── EXTRACTED DATA

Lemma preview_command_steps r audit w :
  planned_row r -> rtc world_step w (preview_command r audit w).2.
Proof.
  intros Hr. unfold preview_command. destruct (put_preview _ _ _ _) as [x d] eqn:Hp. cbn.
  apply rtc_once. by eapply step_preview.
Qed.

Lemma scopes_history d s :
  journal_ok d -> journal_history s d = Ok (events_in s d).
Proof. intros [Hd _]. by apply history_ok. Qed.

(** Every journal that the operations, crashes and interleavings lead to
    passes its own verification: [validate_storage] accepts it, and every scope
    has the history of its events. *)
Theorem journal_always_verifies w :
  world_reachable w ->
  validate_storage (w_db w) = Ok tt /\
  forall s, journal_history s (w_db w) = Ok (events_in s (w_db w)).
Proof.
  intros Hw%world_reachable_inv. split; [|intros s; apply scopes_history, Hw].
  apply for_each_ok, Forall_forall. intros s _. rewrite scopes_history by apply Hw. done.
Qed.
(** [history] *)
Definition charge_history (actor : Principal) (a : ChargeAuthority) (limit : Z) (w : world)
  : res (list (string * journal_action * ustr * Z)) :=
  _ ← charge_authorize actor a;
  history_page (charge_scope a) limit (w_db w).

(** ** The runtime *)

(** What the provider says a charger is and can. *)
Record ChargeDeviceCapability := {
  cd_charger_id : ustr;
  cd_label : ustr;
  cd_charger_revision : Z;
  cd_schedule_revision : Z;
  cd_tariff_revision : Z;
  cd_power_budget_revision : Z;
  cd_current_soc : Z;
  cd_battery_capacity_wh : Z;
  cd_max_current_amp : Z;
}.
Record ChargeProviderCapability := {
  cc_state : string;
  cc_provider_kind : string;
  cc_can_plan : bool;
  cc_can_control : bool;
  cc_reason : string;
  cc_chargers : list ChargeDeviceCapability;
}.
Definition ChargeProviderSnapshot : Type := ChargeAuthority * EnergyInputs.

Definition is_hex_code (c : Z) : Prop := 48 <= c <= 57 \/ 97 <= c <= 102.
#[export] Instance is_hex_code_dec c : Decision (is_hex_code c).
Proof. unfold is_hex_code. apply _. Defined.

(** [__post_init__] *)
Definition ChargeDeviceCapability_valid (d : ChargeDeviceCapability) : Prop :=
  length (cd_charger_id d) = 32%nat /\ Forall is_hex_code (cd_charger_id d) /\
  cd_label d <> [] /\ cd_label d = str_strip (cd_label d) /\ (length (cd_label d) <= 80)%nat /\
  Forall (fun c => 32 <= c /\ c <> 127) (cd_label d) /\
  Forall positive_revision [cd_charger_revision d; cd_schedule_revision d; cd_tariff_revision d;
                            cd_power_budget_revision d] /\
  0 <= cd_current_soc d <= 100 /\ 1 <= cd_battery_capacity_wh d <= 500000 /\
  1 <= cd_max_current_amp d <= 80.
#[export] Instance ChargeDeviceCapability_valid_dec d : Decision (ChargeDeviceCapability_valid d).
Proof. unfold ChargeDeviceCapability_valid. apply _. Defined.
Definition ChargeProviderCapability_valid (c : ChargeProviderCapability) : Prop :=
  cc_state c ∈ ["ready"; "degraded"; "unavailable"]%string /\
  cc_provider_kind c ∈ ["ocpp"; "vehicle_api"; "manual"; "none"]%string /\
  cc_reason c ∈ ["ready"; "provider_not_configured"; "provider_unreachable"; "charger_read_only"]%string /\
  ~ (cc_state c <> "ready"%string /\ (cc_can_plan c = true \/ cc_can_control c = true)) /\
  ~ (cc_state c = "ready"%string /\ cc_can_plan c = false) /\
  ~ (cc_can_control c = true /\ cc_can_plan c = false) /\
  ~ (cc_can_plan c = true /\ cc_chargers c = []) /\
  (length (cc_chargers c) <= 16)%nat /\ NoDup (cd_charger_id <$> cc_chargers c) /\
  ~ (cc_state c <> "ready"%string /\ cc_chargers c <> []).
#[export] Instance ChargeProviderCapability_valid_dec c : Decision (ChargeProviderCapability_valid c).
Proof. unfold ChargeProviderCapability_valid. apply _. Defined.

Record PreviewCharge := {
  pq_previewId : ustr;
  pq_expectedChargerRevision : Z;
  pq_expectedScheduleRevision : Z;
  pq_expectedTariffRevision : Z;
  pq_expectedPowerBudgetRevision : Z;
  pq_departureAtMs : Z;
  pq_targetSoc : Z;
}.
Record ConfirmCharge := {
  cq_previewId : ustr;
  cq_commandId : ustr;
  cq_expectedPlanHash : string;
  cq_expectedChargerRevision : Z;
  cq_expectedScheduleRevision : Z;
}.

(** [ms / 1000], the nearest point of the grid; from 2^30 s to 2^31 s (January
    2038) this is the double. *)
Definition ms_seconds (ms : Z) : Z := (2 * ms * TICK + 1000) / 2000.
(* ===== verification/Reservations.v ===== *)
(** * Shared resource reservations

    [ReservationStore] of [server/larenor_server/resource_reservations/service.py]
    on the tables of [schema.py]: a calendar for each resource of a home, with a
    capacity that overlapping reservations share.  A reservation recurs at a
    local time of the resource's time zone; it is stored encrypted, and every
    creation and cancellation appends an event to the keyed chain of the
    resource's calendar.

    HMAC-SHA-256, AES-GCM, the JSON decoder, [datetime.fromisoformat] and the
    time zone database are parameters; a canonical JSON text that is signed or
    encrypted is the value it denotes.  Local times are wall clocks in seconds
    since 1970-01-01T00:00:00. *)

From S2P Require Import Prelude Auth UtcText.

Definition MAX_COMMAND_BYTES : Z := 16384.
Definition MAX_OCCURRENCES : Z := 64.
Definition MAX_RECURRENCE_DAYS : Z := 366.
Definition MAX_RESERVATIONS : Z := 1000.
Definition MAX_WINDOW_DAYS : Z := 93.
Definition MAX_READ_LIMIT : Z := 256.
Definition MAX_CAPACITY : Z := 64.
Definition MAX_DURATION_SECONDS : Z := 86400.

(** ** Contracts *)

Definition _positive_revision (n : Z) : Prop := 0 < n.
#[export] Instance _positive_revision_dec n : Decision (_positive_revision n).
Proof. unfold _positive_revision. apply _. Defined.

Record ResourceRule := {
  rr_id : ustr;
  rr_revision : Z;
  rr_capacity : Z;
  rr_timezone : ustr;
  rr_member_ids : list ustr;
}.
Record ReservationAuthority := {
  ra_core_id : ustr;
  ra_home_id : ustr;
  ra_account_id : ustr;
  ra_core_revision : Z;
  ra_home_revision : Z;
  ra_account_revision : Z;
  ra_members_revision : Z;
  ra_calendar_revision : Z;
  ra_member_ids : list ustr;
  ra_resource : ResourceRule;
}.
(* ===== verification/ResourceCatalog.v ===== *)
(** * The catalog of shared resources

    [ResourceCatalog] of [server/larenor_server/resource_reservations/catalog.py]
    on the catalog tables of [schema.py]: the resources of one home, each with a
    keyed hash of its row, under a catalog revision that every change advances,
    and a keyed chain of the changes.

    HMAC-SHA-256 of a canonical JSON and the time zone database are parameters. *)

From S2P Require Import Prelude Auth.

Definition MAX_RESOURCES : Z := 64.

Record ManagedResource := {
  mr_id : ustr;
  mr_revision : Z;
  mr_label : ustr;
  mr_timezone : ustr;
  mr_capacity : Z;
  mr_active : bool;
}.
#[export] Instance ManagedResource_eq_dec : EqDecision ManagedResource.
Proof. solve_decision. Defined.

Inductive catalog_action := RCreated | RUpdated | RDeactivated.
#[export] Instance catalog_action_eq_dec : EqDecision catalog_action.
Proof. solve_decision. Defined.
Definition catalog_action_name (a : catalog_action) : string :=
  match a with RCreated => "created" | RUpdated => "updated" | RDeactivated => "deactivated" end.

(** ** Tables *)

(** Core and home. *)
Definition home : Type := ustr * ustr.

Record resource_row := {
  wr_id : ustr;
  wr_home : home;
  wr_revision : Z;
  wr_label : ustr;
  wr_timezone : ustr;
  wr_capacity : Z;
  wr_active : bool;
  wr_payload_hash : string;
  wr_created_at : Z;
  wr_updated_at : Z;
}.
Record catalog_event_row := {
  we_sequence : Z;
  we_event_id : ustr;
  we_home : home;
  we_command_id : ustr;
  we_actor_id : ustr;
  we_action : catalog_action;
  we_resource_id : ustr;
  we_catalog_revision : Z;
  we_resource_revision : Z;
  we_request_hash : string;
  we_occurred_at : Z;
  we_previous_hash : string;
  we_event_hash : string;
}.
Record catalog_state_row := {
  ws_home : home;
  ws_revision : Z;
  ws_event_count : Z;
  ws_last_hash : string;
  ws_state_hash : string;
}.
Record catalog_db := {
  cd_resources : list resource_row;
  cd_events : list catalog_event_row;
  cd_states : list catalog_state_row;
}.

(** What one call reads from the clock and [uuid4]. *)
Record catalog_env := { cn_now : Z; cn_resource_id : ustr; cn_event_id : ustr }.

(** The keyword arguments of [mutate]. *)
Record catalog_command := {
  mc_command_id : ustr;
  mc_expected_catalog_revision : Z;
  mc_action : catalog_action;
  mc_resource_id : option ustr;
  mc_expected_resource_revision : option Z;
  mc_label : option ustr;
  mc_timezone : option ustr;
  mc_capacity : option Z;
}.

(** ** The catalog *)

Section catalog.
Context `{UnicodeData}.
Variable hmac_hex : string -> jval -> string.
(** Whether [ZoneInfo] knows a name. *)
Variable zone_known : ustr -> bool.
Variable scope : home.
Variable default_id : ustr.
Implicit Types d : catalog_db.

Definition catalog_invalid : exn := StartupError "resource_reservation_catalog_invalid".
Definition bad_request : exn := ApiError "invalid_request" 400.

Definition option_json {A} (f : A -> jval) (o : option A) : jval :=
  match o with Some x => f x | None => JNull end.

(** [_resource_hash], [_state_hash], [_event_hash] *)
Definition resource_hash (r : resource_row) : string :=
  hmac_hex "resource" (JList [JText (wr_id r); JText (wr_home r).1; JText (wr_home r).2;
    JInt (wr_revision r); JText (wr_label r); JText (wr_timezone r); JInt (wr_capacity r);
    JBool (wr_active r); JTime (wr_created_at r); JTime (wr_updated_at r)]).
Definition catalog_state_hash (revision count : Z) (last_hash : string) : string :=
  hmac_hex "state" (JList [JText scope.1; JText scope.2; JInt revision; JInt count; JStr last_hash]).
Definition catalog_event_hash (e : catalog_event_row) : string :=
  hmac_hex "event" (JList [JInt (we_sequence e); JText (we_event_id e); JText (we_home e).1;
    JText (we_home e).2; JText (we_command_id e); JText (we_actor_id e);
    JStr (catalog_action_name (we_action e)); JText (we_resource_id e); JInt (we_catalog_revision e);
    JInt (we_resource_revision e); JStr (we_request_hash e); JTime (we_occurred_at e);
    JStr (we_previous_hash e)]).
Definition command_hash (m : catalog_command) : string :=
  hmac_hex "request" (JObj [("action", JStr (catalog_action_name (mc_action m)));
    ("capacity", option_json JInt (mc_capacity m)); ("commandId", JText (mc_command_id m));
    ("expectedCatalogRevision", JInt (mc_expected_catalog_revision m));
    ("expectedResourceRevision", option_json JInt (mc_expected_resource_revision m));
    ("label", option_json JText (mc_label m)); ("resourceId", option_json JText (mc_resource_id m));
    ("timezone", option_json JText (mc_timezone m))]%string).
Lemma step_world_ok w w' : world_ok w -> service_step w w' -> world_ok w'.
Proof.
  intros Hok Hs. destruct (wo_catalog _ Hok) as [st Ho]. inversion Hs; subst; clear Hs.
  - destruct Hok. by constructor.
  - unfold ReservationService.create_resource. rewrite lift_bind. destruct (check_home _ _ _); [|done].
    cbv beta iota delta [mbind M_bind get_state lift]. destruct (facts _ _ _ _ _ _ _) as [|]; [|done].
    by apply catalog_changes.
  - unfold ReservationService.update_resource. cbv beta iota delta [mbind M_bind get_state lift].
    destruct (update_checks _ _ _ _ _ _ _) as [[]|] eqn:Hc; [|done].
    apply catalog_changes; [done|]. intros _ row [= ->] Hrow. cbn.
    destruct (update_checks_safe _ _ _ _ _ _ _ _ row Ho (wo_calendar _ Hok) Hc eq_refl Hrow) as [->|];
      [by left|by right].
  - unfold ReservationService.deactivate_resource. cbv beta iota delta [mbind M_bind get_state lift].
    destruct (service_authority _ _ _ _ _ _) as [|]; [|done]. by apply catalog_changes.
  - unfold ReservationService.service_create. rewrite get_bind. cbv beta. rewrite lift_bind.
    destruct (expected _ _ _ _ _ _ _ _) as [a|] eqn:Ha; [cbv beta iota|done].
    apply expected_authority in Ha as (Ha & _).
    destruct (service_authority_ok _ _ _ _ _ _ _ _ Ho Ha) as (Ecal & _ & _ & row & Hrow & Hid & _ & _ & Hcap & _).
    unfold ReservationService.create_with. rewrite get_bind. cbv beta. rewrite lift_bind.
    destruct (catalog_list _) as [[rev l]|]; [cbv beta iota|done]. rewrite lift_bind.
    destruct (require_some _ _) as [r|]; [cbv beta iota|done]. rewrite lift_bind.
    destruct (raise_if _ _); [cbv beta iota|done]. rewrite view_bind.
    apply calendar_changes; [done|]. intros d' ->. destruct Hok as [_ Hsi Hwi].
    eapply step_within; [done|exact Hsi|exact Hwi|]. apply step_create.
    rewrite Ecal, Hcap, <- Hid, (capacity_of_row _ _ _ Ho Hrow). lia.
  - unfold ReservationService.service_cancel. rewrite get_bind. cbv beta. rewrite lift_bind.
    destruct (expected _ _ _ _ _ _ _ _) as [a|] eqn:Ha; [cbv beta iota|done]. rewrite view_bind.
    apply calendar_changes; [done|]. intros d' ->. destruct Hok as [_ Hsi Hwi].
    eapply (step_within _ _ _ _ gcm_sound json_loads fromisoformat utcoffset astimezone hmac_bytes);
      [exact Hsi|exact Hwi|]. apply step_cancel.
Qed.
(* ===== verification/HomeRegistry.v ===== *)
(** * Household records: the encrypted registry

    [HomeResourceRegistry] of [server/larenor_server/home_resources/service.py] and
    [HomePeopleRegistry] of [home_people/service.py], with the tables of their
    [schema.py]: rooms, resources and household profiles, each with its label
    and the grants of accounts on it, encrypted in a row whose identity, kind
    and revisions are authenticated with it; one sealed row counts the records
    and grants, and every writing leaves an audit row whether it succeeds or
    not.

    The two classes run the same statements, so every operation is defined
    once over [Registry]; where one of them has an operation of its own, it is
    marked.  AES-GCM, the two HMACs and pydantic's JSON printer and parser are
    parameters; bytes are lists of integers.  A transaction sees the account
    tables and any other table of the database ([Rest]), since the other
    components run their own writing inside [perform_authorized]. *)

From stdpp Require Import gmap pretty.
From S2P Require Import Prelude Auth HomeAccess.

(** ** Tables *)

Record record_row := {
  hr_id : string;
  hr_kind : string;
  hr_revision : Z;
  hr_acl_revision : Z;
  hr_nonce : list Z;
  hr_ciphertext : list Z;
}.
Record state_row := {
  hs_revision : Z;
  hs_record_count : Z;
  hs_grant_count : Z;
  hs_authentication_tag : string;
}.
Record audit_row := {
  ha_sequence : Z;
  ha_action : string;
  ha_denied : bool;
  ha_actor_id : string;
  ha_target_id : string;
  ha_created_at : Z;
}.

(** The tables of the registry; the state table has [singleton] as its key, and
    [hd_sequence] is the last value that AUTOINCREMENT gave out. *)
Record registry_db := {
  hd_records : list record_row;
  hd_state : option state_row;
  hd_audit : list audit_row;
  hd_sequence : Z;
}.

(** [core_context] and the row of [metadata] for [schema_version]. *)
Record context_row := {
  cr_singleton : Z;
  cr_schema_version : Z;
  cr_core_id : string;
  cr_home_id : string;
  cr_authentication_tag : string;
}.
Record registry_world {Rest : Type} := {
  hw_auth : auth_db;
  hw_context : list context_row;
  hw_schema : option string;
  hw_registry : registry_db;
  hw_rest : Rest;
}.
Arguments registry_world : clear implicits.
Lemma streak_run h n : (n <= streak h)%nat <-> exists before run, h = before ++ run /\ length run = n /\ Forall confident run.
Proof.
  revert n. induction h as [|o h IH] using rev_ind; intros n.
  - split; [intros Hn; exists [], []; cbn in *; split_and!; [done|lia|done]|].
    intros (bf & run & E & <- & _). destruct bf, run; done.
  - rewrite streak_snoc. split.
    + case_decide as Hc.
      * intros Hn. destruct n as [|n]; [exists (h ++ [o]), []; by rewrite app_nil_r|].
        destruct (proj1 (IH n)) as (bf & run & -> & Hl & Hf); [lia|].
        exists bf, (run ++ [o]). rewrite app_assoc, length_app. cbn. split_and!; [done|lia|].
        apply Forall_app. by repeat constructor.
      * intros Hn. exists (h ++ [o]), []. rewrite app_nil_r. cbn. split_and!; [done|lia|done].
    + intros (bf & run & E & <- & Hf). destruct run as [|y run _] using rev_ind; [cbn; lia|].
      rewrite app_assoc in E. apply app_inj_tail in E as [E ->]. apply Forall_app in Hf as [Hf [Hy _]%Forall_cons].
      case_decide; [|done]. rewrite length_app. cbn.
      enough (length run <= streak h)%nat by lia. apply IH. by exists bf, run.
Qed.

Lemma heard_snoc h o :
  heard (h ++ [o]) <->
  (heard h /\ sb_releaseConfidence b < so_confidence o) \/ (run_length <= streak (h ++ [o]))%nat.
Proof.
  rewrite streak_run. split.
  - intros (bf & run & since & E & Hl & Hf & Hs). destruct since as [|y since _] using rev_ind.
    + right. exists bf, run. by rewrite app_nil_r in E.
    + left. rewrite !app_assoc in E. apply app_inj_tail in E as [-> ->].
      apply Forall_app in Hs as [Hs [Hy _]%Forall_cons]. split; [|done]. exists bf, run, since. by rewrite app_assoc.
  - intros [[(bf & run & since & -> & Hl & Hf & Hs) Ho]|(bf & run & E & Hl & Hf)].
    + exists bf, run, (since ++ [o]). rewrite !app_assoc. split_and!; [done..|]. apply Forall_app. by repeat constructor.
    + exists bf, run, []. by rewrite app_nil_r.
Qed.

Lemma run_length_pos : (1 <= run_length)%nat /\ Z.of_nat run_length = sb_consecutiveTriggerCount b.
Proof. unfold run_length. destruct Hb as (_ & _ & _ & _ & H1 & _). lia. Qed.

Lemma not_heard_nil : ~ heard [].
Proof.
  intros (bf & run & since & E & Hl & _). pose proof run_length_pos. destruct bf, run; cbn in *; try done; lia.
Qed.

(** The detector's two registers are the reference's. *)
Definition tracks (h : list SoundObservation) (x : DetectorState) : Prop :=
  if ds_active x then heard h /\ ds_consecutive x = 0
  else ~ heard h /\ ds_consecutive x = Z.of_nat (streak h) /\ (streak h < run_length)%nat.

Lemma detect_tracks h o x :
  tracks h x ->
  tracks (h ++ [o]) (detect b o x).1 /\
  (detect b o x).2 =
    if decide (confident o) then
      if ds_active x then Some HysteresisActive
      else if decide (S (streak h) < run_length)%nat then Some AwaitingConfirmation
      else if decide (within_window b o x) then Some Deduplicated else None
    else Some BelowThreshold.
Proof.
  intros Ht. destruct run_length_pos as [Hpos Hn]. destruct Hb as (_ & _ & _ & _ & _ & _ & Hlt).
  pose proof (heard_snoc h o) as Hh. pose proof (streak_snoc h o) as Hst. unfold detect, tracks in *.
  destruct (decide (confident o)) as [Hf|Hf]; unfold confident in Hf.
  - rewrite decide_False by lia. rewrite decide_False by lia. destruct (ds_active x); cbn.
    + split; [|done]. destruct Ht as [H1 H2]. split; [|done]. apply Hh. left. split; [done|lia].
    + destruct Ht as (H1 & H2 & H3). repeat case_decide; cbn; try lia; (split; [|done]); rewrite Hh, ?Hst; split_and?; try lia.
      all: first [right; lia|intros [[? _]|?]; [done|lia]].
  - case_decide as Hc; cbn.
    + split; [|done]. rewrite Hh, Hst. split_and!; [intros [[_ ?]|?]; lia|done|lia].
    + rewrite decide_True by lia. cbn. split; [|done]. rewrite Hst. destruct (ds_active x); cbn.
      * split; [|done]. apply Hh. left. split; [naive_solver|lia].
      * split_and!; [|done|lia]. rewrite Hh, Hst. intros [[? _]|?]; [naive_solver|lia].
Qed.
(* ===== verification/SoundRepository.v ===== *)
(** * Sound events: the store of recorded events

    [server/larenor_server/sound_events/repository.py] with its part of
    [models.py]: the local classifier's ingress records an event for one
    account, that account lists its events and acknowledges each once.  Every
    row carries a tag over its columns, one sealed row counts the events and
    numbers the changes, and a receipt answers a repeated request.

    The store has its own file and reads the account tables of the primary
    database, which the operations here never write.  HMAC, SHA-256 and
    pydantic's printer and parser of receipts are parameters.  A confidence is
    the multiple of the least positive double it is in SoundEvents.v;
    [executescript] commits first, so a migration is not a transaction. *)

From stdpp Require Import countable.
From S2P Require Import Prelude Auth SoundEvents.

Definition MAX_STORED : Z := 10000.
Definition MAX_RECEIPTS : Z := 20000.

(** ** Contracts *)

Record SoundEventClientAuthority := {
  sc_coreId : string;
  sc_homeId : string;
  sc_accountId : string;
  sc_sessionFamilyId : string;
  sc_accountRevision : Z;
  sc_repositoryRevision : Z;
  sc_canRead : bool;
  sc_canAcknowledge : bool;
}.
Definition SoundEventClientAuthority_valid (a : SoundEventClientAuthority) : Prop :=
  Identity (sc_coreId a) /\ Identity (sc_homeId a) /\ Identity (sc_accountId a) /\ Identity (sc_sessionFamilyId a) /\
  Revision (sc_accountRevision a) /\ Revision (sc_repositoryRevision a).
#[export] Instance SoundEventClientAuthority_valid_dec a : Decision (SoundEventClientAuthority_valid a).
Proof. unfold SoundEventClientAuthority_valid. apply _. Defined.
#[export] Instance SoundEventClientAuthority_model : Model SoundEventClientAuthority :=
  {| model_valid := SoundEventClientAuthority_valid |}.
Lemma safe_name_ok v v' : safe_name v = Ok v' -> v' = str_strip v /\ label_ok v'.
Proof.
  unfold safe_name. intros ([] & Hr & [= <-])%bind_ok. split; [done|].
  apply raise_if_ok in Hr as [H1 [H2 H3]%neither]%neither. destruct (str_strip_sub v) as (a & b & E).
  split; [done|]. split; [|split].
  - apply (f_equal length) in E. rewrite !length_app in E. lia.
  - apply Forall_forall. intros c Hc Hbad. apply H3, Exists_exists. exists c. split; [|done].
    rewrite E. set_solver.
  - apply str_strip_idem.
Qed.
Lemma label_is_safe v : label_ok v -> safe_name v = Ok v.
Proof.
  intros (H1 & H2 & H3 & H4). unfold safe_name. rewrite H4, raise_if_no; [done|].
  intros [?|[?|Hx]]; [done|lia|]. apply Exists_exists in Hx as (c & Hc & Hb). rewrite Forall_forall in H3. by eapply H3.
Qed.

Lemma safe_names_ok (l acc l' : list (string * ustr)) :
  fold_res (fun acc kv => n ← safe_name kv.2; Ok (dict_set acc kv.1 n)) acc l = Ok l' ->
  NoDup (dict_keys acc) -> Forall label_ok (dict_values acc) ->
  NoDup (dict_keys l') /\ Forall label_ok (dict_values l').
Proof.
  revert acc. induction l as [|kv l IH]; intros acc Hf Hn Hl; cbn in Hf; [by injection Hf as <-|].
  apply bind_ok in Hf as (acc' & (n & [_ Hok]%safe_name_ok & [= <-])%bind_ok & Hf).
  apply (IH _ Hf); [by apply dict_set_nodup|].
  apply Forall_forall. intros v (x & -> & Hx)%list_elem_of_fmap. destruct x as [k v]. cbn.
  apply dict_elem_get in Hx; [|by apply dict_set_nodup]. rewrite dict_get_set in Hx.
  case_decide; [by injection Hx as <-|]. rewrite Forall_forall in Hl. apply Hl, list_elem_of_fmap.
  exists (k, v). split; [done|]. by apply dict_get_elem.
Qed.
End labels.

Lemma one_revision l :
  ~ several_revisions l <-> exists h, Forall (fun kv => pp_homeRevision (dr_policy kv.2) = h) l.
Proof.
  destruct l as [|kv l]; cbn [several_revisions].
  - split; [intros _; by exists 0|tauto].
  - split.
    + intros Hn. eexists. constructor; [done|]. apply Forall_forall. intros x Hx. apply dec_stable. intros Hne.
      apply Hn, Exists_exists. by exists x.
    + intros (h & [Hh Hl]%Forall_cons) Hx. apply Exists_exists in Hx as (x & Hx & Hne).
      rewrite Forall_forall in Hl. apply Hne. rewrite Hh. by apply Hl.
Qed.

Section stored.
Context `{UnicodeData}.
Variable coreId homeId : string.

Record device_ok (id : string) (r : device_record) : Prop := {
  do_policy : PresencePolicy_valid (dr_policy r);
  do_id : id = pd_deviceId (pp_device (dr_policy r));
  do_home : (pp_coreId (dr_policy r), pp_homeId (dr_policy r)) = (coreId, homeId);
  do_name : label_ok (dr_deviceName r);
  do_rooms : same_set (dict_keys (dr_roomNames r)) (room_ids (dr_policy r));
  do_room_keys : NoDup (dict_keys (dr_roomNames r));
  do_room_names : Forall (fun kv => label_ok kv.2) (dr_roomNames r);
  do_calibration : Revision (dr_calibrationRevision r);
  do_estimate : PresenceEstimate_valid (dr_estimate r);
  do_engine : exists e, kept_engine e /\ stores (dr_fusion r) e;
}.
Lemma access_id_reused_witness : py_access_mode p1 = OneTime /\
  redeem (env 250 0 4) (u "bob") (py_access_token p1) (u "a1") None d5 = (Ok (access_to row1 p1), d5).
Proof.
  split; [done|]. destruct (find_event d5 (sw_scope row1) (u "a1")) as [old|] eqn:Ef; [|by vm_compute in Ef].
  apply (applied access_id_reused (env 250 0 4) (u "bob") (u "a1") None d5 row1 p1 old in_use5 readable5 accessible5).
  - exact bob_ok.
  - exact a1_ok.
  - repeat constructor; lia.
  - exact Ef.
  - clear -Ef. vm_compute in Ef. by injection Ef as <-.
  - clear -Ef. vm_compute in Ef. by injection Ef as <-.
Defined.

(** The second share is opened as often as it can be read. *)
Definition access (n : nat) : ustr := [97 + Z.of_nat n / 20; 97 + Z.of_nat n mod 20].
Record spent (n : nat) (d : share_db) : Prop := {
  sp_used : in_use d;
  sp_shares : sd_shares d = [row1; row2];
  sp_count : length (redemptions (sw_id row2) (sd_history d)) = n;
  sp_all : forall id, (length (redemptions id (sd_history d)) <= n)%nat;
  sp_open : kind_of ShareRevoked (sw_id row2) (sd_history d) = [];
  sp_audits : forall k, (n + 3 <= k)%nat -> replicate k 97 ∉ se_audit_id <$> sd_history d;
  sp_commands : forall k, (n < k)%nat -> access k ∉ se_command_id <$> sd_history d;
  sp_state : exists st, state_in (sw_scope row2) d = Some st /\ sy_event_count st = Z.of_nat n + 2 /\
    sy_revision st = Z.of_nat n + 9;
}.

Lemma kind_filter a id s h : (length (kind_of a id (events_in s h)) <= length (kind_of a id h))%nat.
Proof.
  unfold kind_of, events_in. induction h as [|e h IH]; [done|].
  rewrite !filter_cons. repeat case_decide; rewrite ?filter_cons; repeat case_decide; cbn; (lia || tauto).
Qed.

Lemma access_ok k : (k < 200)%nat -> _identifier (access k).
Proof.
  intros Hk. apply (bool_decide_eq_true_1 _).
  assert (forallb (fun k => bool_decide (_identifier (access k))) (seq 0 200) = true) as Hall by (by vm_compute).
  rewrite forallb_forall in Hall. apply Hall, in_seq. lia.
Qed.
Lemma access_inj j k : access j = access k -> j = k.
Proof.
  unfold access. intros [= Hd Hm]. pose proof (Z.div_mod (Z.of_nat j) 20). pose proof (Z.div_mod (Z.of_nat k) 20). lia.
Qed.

────

## DESCRIPTION OF THE TASK
Within the material, count the lines where the word "Variable" appears. The reply is that number and nothing more.

## SOLUTION FOR THIS PROBLEM
5